**Instructions for the task:**
After finding the line containing "order their promises" below, please output that line and each following one through the line containing "Local Open Scope Z_scope.", exactly as written.
===== Supplied data =====
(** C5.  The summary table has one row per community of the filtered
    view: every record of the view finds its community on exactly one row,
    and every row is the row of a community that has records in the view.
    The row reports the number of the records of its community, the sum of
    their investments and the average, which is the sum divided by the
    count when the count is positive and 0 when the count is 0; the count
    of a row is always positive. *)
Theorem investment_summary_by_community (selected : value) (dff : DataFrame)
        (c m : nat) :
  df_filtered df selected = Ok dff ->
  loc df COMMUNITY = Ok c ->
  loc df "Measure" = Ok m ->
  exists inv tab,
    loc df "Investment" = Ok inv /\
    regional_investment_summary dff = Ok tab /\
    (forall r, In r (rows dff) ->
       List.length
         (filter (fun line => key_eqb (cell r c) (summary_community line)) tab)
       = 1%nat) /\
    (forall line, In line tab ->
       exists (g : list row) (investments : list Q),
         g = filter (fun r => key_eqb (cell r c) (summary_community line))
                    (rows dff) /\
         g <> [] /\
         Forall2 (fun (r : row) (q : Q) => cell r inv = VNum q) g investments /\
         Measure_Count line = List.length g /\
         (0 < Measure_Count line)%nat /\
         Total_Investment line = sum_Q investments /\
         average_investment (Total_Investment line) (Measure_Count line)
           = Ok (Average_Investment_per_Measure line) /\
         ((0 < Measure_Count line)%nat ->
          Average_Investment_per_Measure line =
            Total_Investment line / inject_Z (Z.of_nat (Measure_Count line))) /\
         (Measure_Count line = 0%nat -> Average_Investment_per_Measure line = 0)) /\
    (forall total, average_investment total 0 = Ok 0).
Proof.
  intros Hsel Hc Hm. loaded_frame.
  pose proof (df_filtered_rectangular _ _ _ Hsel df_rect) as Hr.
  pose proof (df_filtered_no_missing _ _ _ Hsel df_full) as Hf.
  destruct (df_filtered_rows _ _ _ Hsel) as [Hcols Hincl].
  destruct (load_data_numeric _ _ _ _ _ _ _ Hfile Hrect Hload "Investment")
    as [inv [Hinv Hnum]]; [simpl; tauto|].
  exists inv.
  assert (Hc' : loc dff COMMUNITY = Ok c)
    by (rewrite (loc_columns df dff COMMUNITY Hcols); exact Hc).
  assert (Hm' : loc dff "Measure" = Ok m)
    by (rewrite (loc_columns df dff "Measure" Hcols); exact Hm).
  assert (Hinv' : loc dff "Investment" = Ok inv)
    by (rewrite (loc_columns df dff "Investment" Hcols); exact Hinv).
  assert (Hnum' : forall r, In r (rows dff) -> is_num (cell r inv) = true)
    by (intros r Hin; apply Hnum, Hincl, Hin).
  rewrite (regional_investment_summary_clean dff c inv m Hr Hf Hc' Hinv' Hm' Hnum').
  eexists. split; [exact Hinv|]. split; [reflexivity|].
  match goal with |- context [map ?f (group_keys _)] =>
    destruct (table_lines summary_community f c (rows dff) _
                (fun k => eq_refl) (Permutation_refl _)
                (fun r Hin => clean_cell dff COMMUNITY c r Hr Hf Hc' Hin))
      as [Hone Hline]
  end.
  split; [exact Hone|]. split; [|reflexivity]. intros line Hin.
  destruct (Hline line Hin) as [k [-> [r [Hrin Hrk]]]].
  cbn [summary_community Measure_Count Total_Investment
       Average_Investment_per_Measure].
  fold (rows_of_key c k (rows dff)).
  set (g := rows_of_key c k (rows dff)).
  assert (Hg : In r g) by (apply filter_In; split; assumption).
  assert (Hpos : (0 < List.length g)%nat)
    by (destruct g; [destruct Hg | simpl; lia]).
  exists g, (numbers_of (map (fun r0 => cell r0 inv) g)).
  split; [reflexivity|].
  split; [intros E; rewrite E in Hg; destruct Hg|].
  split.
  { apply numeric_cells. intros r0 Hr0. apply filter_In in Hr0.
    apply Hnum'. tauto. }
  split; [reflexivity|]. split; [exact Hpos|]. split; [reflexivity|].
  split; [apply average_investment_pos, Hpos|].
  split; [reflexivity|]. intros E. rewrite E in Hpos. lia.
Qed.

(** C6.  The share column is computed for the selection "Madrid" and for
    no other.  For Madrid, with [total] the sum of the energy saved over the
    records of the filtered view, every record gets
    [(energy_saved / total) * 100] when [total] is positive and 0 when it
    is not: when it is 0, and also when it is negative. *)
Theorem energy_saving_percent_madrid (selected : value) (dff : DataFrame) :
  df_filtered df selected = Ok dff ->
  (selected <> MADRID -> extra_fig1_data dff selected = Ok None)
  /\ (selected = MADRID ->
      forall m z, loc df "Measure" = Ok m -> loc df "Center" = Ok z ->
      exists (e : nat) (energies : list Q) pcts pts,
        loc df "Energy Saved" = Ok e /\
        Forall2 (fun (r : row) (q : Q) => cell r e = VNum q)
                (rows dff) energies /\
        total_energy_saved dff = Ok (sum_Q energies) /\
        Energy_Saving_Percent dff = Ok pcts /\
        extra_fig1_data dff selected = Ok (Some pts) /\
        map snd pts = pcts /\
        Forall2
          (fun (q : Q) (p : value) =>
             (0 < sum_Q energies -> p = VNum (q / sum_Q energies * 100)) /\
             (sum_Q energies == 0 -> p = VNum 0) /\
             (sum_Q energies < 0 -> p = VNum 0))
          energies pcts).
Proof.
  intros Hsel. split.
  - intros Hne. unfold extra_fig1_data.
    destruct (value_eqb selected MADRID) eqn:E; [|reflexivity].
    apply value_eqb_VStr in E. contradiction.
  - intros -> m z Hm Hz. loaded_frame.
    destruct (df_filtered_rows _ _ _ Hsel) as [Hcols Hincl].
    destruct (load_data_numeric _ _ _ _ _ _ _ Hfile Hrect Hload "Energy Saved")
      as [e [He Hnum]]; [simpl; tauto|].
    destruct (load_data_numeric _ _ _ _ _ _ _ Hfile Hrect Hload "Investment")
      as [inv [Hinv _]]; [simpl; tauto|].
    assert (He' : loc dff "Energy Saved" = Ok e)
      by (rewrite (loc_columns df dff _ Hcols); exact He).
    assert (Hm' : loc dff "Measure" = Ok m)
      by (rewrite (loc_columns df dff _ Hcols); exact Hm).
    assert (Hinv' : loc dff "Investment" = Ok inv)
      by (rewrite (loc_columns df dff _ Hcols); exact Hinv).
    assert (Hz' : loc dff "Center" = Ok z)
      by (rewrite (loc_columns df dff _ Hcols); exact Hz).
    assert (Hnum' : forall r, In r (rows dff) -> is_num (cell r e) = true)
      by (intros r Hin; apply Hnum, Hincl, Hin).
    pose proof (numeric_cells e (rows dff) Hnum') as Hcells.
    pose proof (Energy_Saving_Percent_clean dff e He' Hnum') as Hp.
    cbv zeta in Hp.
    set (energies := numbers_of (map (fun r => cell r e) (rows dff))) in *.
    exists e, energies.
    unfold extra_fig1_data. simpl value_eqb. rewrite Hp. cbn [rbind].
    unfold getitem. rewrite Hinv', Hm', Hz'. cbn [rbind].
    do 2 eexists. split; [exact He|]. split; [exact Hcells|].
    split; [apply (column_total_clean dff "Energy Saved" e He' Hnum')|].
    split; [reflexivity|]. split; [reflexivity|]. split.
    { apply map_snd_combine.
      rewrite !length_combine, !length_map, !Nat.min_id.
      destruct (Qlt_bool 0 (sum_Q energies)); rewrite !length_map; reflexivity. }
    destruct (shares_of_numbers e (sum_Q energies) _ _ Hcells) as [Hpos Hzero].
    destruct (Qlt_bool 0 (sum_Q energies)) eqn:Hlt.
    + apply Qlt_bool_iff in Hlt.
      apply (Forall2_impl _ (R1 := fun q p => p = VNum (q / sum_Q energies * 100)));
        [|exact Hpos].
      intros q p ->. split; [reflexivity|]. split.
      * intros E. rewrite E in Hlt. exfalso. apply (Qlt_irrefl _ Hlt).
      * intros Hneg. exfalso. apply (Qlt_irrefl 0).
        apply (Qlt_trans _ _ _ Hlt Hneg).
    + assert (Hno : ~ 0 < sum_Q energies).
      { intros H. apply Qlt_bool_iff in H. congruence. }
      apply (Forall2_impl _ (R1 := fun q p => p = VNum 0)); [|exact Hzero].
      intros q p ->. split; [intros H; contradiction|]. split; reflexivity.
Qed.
=====
===== Supplied data =====
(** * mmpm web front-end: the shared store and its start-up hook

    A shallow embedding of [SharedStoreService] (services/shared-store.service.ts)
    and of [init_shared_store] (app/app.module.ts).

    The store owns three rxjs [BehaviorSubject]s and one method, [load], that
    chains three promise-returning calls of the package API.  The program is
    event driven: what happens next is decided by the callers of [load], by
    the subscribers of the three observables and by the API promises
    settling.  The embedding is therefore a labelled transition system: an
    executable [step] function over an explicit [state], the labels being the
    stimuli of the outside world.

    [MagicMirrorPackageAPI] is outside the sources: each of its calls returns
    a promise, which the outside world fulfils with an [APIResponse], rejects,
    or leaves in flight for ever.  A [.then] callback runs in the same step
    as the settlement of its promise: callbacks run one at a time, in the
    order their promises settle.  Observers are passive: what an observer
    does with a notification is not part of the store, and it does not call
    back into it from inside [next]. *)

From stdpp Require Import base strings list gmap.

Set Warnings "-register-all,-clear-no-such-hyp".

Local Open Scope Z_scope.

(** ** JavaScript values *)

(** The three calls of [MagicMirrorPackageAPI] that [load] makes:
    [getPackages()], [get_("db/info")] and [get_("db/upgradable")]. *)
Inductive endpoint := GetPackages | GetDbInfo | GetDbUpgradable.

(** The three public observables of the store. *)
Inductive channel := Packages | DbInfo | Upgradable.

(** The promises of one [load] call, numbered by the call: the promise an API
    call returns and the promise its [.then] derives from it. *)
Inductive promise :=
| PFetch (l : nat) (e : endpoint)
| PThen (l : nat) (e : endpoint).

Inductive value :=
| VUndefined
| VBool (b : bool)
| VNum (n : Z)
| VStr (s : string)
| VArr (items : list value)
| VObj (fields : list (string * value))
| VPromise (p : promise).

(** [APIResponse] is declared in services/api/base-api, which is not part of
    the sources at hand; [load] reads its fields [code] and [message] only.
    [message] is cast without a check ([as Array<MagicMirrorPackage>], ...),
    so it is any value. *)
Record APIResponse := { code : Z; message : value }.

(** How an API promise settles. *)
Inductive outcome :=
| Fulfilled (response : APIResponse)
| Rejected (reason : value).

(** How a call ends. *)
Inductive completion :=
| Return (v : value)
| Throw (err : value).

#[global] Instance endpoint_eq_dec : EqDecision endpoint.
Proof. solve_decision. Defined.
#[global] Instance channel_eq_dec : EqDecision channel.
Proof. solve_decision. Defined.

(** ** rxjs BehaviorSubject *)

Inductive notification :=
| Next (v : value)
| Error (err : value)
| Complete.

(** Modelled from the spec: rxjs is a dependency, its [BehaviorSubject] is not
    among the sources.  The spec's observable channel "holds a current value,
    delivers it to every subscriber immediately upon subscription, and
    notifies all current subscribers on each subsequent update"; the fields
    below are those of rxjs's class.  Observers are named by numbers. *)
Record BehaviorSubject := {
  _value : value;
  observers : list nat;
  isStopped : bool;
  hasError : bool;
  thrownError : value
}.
=====
**Solved problem:**
    order their promises settle.  Observers are passive: what an observer
    does with a notification is not part of the store, and it does not call
    back into it from inside [next]. *)

From stdpp Require Import base strings list gmap.

Set Warnings "-register-all,-clear-no-such-hyp".

Local Open Scope Z_scope.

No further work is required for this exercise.